◆ **Requirement**:
Word for word, set down every line of the entries below from the line with "Definition logger_extends (before" to the line with "#[global] Instance IModuleConfigStorage_eq_dec", including both, and no other line.
◇ ◇ ◇ ◇ ◇ ◇ ◇
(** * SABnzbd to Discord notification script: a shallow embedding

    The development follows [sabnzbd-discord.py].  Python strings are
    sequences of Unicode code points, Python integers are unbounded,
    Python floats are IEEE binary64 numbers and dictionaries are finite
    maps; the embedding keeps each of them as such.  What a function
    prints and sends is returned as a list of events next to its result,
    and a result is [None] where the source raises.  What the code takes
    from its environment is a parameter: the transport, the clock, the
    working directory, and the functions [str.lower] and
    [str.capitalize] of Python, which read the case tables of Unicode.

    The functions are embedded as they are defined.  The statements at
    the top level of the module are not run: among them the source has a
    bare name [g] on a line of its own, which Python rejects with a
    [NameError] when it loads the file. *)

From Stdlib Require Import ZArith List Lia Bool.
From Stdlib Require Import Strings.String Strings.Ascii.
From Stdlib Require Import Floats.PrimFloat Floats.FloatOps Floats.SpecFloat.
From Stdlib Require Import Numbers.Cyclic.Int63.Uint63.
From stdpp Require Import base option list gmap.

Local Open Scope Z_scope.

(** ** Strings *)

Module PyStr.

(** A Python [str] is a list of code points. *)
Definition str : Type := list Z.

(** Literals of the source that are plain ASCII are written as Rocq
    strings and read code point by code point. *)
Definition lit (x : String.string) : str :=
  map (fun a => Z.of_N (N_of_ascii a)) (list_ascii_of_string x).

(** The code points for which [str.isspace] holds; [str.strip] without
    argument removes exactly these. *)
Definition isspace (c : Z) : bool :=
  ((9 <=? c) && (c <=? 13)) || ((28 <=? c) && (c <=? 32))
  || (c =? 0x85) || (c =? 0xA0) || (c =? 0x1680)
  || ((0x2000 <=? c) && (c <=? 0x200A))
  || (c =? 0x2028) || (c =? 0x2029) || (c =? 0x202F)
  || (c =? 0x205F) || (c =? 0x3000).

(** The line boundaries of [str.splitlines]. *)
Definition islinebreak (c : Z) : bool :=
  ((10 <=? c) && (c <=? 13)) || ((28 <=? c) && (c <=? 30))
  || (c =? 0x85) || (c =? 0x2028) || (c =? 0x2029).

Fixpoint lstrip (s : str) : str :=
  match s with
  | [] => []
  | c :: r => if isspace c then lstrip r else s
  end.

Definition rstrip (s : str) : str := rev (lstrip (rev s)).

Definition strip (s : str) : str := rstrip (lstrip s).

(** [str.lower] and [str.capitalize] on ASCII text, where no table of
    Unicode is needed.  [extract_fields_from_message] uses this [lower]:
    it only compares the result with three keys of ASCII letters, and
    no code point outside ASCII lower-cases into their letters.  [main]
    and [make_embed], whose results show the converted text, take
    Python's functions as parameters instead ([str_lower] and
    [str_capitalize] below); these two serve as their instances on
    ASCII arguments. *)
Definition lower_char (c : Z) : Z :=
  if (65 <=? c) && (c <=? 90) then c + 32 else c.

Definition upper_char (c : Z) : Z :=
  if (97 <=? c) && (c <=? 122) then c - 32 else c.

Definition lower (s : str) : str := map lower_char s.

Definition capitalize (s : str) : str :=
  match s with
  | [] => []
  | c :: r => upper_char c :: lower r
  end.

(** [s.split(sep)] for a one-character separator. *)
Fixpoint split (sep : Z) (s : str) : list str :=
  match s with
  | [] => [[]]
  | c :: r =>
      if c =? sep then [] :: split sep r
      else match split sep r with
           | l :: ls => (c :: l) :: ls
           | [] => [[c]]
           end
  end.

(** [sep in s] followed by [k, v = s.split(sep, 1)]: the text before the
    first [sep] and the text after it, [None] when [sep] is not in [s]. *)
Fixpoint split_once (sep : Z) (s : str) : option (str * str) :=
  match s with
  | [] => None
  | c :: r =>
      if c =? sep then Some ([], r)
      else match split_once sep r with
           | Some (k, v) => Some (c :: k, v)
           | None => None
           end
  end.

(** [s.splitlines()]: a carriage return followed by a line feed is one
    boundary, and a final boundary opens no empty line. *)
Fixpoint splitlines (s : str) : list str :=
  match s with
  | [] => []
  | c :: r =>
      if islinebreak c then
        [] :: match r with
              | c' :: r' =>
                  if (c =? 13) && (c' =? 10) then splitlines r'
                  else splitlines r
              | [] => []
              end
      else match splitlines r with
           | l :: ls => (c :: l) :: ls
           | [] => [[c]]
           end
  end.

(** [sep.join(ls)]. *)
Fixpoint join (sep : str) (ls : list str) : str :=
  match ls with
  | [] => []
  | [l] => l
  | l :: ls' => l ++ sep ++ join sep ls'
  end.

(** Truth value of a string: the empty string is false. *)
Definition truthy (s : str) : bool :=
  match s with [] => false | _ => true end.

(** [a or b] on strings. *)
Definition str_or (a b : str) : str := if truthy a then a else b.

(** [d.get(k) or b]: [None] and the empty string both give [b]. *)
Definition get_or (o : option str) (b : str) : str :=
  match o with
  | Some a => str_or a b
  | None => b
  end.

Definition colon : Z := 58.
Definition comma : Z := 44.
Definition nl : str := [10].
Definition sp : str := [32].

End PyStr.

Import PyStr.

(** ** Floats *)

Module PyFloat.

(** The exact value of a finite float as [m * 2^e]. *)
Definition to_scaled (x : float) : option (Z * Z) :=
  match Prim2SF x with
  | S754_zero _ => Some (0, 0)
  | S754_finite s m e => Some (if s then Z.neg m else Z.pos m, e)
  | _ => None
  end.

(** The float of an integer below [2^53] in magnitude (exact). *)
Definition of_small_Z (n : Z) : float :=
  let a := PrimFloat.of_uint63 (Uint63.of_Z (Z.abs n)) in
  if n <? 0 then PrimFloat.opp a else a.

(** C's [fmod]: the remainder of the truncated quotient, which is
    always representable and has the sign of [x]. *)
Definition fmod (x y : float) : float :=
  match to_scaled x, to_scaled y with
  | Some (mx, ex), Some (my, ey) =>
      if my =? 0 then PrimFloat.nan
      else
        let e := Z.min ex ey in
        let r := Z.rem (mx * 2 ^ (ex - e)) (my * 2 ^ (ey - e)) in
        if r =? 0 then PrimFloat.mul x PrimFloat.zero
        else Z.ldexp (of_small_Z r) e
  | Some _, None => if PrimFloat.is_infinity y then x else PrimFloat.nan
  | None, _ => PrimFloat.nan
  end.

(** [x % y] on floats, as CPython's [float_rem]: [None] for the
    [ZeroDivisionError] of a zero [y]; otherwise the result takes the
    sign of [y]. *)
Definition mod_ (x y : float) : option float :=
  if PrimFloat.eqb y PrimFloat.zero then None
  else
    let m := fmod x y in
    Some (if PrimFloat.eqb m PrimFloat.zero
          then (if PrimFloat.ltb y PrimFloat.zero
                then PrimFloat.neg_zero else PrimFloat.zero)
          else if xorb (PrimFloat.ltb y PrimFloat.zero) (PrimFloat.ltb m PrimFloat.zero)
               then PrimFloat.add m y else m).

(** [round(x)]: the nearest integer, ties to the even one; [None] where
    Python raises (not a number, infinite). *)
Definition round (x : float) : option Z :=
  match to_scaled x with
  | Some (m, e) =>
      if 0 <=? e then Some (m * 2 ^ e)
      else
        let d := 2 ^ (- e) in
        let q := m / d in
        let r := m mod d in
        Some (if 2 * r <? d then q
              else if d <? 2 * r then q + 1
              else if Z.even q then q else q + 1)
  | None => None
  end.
◇ ◇ ◇ ◇ ◇ ◇ ◇
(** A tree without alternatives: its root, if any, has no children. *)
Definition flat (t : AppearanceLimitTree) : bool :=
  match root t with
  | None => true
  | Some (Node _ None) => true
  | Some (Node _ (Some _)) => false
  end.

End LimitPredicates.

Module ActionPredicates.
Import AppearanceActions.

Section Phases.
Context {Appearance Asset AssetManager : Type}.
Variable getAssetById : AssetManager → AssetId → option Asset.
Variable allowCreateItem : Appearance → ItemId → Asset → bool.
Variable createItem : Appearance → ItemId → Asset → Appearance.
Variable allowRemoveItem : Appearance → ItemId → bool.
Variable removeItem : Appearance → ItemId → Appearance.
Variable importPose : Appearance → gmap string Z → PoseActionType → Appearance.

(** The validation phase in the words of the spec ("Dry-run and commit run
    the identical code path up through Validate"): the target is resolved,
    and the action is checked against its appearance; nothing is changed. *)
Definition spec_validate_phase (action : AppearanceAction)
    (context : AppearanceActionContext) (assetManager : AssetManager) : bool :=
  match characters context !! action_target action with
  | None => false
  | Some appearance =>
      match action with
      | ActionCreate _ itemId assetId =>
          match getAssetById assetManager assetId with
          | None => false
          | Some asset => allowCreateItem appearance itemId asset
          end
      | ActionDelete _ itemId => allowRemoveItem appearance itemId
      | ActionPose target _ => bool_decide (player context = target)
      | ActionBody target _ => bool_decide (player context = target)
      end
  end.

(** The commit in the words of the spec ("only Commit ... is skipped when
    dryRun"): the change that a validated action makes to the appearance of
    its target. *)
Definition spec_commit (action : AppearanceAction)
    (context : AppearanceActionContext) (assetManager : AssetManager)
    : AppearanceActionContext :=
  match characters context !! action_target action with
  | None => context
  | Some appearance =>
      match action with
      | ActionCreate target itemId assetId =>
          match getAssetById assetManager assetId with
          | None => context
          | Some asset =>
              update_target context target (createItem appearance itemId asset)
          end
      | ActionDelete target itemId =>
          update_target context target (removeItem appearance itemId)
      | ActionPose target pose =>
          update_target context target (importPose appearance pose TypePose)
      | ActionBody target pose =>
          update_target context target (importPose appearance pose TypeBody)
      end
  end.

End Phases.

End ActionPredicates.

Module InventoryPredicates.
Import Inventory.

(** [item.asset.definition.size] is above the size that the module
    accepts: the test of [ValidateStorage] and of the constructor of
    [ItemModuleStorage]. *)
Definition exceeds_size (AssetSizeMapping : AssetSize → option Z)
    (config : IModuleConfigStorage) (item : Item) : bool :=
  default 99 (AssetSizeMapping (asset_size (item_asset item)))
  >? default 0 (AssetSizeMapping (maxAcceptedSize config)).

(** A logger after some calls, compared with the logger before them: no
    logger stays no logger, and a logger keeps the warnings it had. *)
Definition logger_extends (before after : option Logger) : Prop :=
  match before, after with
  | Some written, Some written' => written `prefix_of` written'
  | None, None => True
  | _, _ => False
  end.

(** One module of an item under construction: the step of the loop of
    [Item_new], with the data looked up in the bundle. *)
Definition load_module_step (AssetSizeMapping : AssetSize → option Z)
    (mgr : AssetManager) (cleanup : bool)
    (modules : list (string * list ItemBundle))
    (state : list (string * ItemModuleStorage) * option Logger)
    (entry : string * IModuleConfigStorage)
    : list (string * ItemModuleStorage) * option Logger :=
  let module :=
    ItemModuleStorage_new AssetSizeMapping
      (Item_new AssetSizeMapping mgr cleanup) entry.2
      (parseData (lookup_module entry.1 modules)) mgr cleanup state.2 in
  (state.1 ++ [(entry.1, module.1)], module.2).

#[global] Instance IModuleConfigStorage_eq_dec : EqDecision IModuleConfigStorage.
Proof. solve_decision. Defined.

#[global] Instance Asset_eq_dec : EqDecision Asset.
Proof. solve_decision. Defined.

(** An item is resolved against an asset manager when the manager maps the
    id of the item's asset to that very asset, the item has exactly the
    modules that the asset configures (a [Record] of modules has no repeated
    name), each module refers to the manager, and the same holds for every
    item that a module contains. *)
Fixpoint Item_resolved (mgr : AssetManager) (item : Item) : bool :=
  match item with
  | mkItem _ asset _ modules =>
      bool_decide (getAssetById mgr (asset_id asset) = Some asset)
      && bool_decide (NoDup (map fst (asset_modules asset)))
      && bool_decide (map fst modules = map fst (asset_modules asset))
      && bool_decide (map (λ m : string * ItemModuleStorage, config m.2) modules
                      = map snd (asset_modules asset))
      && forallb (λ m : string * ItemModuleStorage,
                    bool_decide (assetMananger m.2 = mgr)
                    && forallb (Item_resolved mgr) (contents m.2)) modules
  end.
◇ ◇ ◇ ◇ ◇ ◇ ◇
◆ **Completed task**:
Definition logger_extends (before after : option Logger) : Prop :=
  match before, after with
  | Some written, Some written' => written `prefix_of` written'
  | None, None => True
  | _, _ => False
  end.

(** One module of an item under construction: the step of the loop of
    [Item_new], with the data looked up in the bundle. *)
Definition load_module_step (AssetSizeMapping : AssetSize → option Z)
    (mgr : AssetManager) (cleanup : bool)
    (modules : list (string * list ItemBundle))
    (state : list (string * ItemModuleStorage) * option Logger)
    (entry : string * IModuleConfigStorage)
    : list (string * ItemModuleStorage) * option Logger :=
  let module :=
    ItemModuleStorage_new AssetSizeMapping
      (Item_new AssetSizeMapping mgr cleanup) entry.2
      (parseData (lookup_module entry.1 modules)) mgr cleanup state.2 in
  (state.1 ++ [(entry.1, module.1)], module.2).

#[global] Instance IModuleConfigStorage_eq_dec : EqDecision IModuleConfigStorage.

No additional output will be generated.